The SAT is a test designed to evaluate a test-taker’s literacy and computational skills rather than their ability to simply recall information. As with learning any skill, whether it’s preparing for the SATs or learning to play an instrument, breaking a goal into achievable steps makes the learning process easier.

With diagnostic results in hand, ask yourself, “What are the supporting skills that need to be mastered on the way to the larger goals?” After all, a student struggling with basic algebra is in no position to be evaluating quadratic equations.

Test prep professionals should work to help a student chunk the learning gains that need to be made and then turn those chunks into a logical roadmap for progress.

Grab the low hanging fruit

No mountain climber starts with Everest. Similarly, no test-prep student should focus all of their energies on their greatest weaknesses. Instead, set up your students for success by front-loading the test prep plan with smaller, manageable goals.

When devising a prioritized plan for an SAT student, start by targeting gains that can be easily achieved. A few quick victories early on can make for great positive momentum and lay the groundwork for the harder work later on.

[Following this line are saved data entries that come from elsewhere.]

(* ===== verification/TauriTheorems.v ===== *)
(** * The playground as its window starts it *)

From stdpp Require Import base gmap strings list fin_maps.
From S2P Require Import Prelude.
From S2P Require Import Exec.
From S2P Require Import Hash.
From S2P Require Import Crypto.
From S2P Require Import CoreModels.
From S2P Require Import DRand.
From S2P Require Import Samples.
From S2P Require Import NodeModels.
From S2P Require Import NodeMessages.
From S2P Require Import PlaygroundInterface.
From S2P Require Import Panopticon.
From S2P Require Import PanopticonTheorems.
From S2P Require Import TauriInterface.
Open Scope Z_scope.
Import Panopticon.

(** What is made of the elements of a numbered list, not of their numbers *)
Lemma map_imap_pair {A B} (g : nat * A -> B) (h : A -> B) l (f : nat -> nat) :
  (forall i x, g (i, x) = h x) -> map g (imap (fun n x => (f n, x)) l) = map h l.
Proof.
  intros Hg. revert f. induction l as [|x l IH]; intros f; [done|]. cbn. rewrite Hg. f_equal. apply (IH (fun n => f (S n))).
Qed.

Section tauri.
Context `{Hdig : Digest} `{Hb58 : Base58} `{Hring : Ring} `{!MsgPack TransactionData, !MsgPack BlockData} `{!HashMapIter string}.
Context (new_ecdsa : string -> option Keys.TrinciKeyPair).
Context (comm_hash : PlayPayload -> Z) (draw : Z -> Z) (players_file : option Players.t)
  (test_key : option Keys.TrinciKeyPair) (rnd : Z) (test_nonce : list Z).

(** What the panopticon makes of the commands of new nodes *)
Lemma new_node_dom id bootstrap keypair (w : world t effect (option PlayNodeInfo)) w' :
  dom (node_channels (w_state w)) = dom (kad (w_state w)) ->
  new_node (Some "true"%string) players_file id bootstrap keypair w = Ret tt w' ->
  dom (kad (w_state w')) = {[id]} ∪ dom (kad (w_state w)) /\ dom (node_channels (w_state w')) = dom (kad (w_state w')).
Proof.
  intros Hd. unfold new_node. rewrite bind_eq. unfold get_state.
  destruct (node_channels (w_state w) !! id) as [c|] eqn:Ec.
  - intros [= <-]. apply elem_of_dom_2 in Ec. rewrite Hd in Ec. split; [|done].
    symmetry. by apply subseteq_union_1_L, singleton_subseteq_l.
  - rewrite bind_eq, modify_eq. set (w1 := upd _ w).
    assert (H1 : dom (kad (w_state w1)) = {[id]} ∪ dom (kad (w_state w)) /\ dom (node_channels (w_state w1)) = dom (kad (w_state w1)))
      by (cbn; rewrite !dom_insert_L; by rewrite Hd).
    destruct players_file as [players|]; [|by intros [= <-]]. destruct (Players.players_ids players); [by intros [= <-]|].
    by intros [= <-].
Qed.

Abbreviation pan_run := (run comm_hash draw (Some "true"%string) players_file test_key rnd test_nonce).

Lemma new_nodes_run (cmds : list (string * Keys.TrinciKeyPair * option string)) w :
  Inv ∅ w ->
  exists w', pan_run (map (fun '(id, key, bootstrap) => InCommand (NewNode id key bootstrap)) cmds) w = Ret tt w' /\ Inv ∅ w' /\
    dom (kad (w_state w')) = list_to_set (map (fun '(id, _, _) => id) cmds) ∪ dom (kad (w_state w)).
Proof.
  revert w. induction cmds as [|[[id key] bootstrap] cmds IH]; intros w Hw.
  { exists w. split; [done|]. split; [done|]. cbn. by rewrite union_empty_l_L. }
  unfold run. cbn [map for_each]. rewrite bind_eq. cbn [step handle_panopticon_commands].
  pose proof (new_node_keeps (Some "true"%string) players_file (ex_intro _ _ eq_refl) ∅ id bootstrap key w Hw) as Hk.
  destruct (new_node _ _ _ _ _ w) as [[] w1|w1] eqn:En; [|done]. cbv beta in Hk.
  apply new_node_dom in En as [Hd _]; [|apply Hw]. destruct (IH w1 Hk) as (w2 & Hr & Hi & Hd2). exists w2.
  split; [exact Hr|]. split; [done|]. cbn. by rewrite Hd2, Hd, union_assoc_L, (union_comm_L _ {[id]}).
Qed.

(** Starting the playground gives a network of exactly the nodes whose keys were made,
    all known to the panopticon, and the file of the players; but each node after the first is
    told to join through itself, so that it asks nobody else for the height. *)
Theorem playground_starts nodes_number players_number nodes now w :
  Forall2 (TauriInterface.made new_ecdsa) nodes (seq 1 nodes_number) -> sane now ->
  exists w1 cmds w2,
    TauriInterface.start_panopticon new_ecdsa nodes_number players_number w = Ret tt w1 /\
    w_out w1 = w_out w ++ TauriInterface.PlayersWritten
      (Players.Mk (take players_number (map fst nodes)) (replicate players_number 1)) :: map TauriInterface.ToPanopticon cmds /\
    pan_run (map InCommand cmds) (World (initial now) [] (now, []) []) = Ret tt w2 /\
    dom (kad (w_state w2)) = list_to_set (map fst nodes) /\ Inv (list_to_set (map fst nodes)) w2 /\
    forall id key bootstrap, NewNode id key (Some bootstrap) ∈ cmds -> bootstrap = id.
Proof.
  intros Hm Hs. set (cmds := TauriInterface.new_nodes nodes).
  set (l := map (fun '(index, (id, key)) => (id, key, if (index =? 0)%nat then None else Some id)) (imap pair nodes)).
  assert (Hcl : map InCommand cmds = map (fun '(id, key, bootstrap) => InCommand (NewNode id key bootstrap)) l).
  { unfold cmds, TauriInterface.new_nodes, l. rewrite !map_map. apply map_ext. by intros [i [id key]]. }
  assert (Hid : map (fun '(id, _, _) => id) l = map fst nodes).
  { unfold l. rewrite map_map. apply (map_imap_pair _ _ _ (fun n => n)). by intros i [id key]. }
  destruct (new_nodes_run l (World (initial now) [] (now, []) [])) as (w2 & Hr & Hi & Hd).
  { split; [|split; [apply empty_subseteq|by split]]. by split_and!. }
  eexists _, cmds, w2. split; [by apply TauriInterface.start_panopticon_spec|]. split; [done|]. rewrite Hcl. split; [exact Hr|].
  cbn in Hd. rewrite dom_empty_L, union_empty_r_L, Hid in Hd. split; [done|]. split.
  - destruct Hi as (Hg & _ & Hc). split; [done|]. split; [by rewrite Hd|done].
  - intros id key bootstrap ((i & id' & key') & He & _)%list_elem_of_fmap. by destruct (i =? 0)%nat; simplify_eq.
Qed.
End tauri.

(** The transactions of a test go to nodes of the list, never to its last one; a list of one
    node panics the task. *)
Theorem test_skips_last `{Hring : Ring} (draw : Z -> Z -> Z) (nodes : list string) last n w w' :
  (forall lo hi, lo < hi -> lo <= draw lo hi < hi) -> 0 < len nodes < 2 ^ 16 ->
  TauriInterface.test draw (nodes ++ [last]) n w = Ret tt w' ->
  exists ids, w_out w' = w_out w ++ map (fun id => TauriInterface.ToPanopticon (SendTx id)) ids /\ Forall (fun id => id ∈ nodes) ids.
Proof.
  intros Hdraw Hlen. assert (Hlast : (len (nodes ++ [last]) -u64 1) mod 2 ^ 16 = len nodes).
  { rewrite len_app. change (len [last]) with 1. rewrite u64_sub_small by (unfold u64_max; lia).
    rewrite Z.mod_small by lia. lia. }
  revert w. induction n as [|n IH]; intros w; [intros [= <-]; exists []; by rewrite app_nil_r|].
  cbn [TauriInterface.test]. rewrite Hlast, bind_eq. destruct (Z.eqb_spec (len nodes) 0); [lia|]. cbn [mret M_ret].
  specialize (Hdraw 0 (len nodes) ltac:(lia)). destruct (lookup_lt_is_Some_2 nodes (Z.to_nat (draw 0 (len nodes)))) as [id Hid];
    [unfold len in *; lia|]. rewrite bind_eq, (lookup_app_l_Some _ _ _ _ Hid). cbn [expect mret M_ret]. rewrite bind_eq.
  intros (ids & Ho & Hids)%IH. exists (id :: ids). split; [rewrite Ho; cbn; by rewrite <- app_assoc|].
  constructor; [by eapply list_elem_of_lookup_2|done].
Qed.

(** ** Witness *)
Module TauriSample.
#[local] Existing Instances Samples.digest Samples.base58 Samples.ring.
#[local] Instance block_pack : MsgPack BlockData := {| msgpack := fun d => [bd_height d] |}.
#[local] Instance data_pack : MsgPack TransactionData := {| msgpack := fun d => [1] |}.
#[local] Instance strings : HashMapIter string := gmap_iter.

Definition key_file (name : string) : option Keys.TrinciKeyPair := Some (Samples.keypair name).
Definition node (name : string) : string * Keys.TrinciKeyPair :=
  (default "" (TauriInterface.peer_id (Samples.keypair name)), Samples.keypair name).
Definition nodes : list (string * Keys.TrinciKeyPair) := [node "new_key_1"; node "new_key_2"; node "new_key_3"].

Lemma playground_starts_witness : exists w1 cmds w2,
    TauriInterface.start_panopticon key_file 3 2 (World (TauriInterface.Mk None None) [] (0, []) []) = Ret tt w1 /\
    w_out w1 = TauriInterface.PlayersWritten (Players.Mk (take 2 (map fst nodes)) [1; 1]) :: map TauriInterface.ToPanopticon cmds /\
    run (fun _ => 7) (fun max => max) (Some "true"%string) None None 0 [] (map InCommand cmds) (World (initial 100) [] (100, []) []) = Ret tt w2 /\
    dom (kad (w_state w2)) = list_to_set (map fst nodes) /\ Inv (list_to_set (map fst nodes)) w2 /\
    forall id key bootstrap, NewNode id key (Some bootstrap) ∈ cmds -> bootstrap = id.
Proof.
  apply (playground_starts key_file (fun _ => 7) (fun max => max) None None 0 [] 3 2 nodes 100).
  - repeat constructor; vm_compute; reflexivity.
  - by vm_compute.
Defined.
End TauriSample.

Get the most bang for the buck

It should go without saying, but as a test prep professional, it is crucial that you know the types of questions, topics, and content that are most likely to show up on the test itself. Be sure to use this knowledge to help structure and prioritize your students’ efforts.

For example, if the College Board’s official math practice tests are any indication, the current SAT math section focuses heavily on the following concepts:

  • Quadratic equations
  • Ratios & Proportions
  • Linear equations
  • Writing & solving algebraic equations
  • Data analysis (averages, medians, percentages, linear expression)

Putting time into these high occurrence topics should produce more growth and better odds of success come test day than focusing on more specialized, niche subjects that may or may not even appear. 

Teach concepts that can be practiced independently

Taking time out of your tutoring sessions to have students drill practice problems or write practice essays is a waste. These types of activities are best suited for independent practice.

Ask yourself: does it make more sense to sit and watch a student write a practice essay or to actually work with that student on ways to self-assess an essay they wrote at home? Is your session better spent scaffolding a student’s understanding of a skill or grading a student’s practice test on said skill? Your students need your expertise, not your supervision and finesse with an answer key.

Test prep is a careful balance between building conceptual understanding and practicing how to put that understanding into action. Ideally, tutoring time should be spent on the former while the time in between sessions should focus on the latter.

For this to lead to growth, however, there needs to be both a system for generating and assessing this practice while also holding students accountable. Consider implementing a test prep system with accountability and feedback mechanisms baked in; this frees up tutoring time to help students to grasp the material so that they will be best prepared to utilize it on their own.

The countdown to test day is always ticking. Be sure you are setting each one of your students up for success by tailoring preparation and practice to maximize growth. When time is of the essence, you must choose your priorities carefully!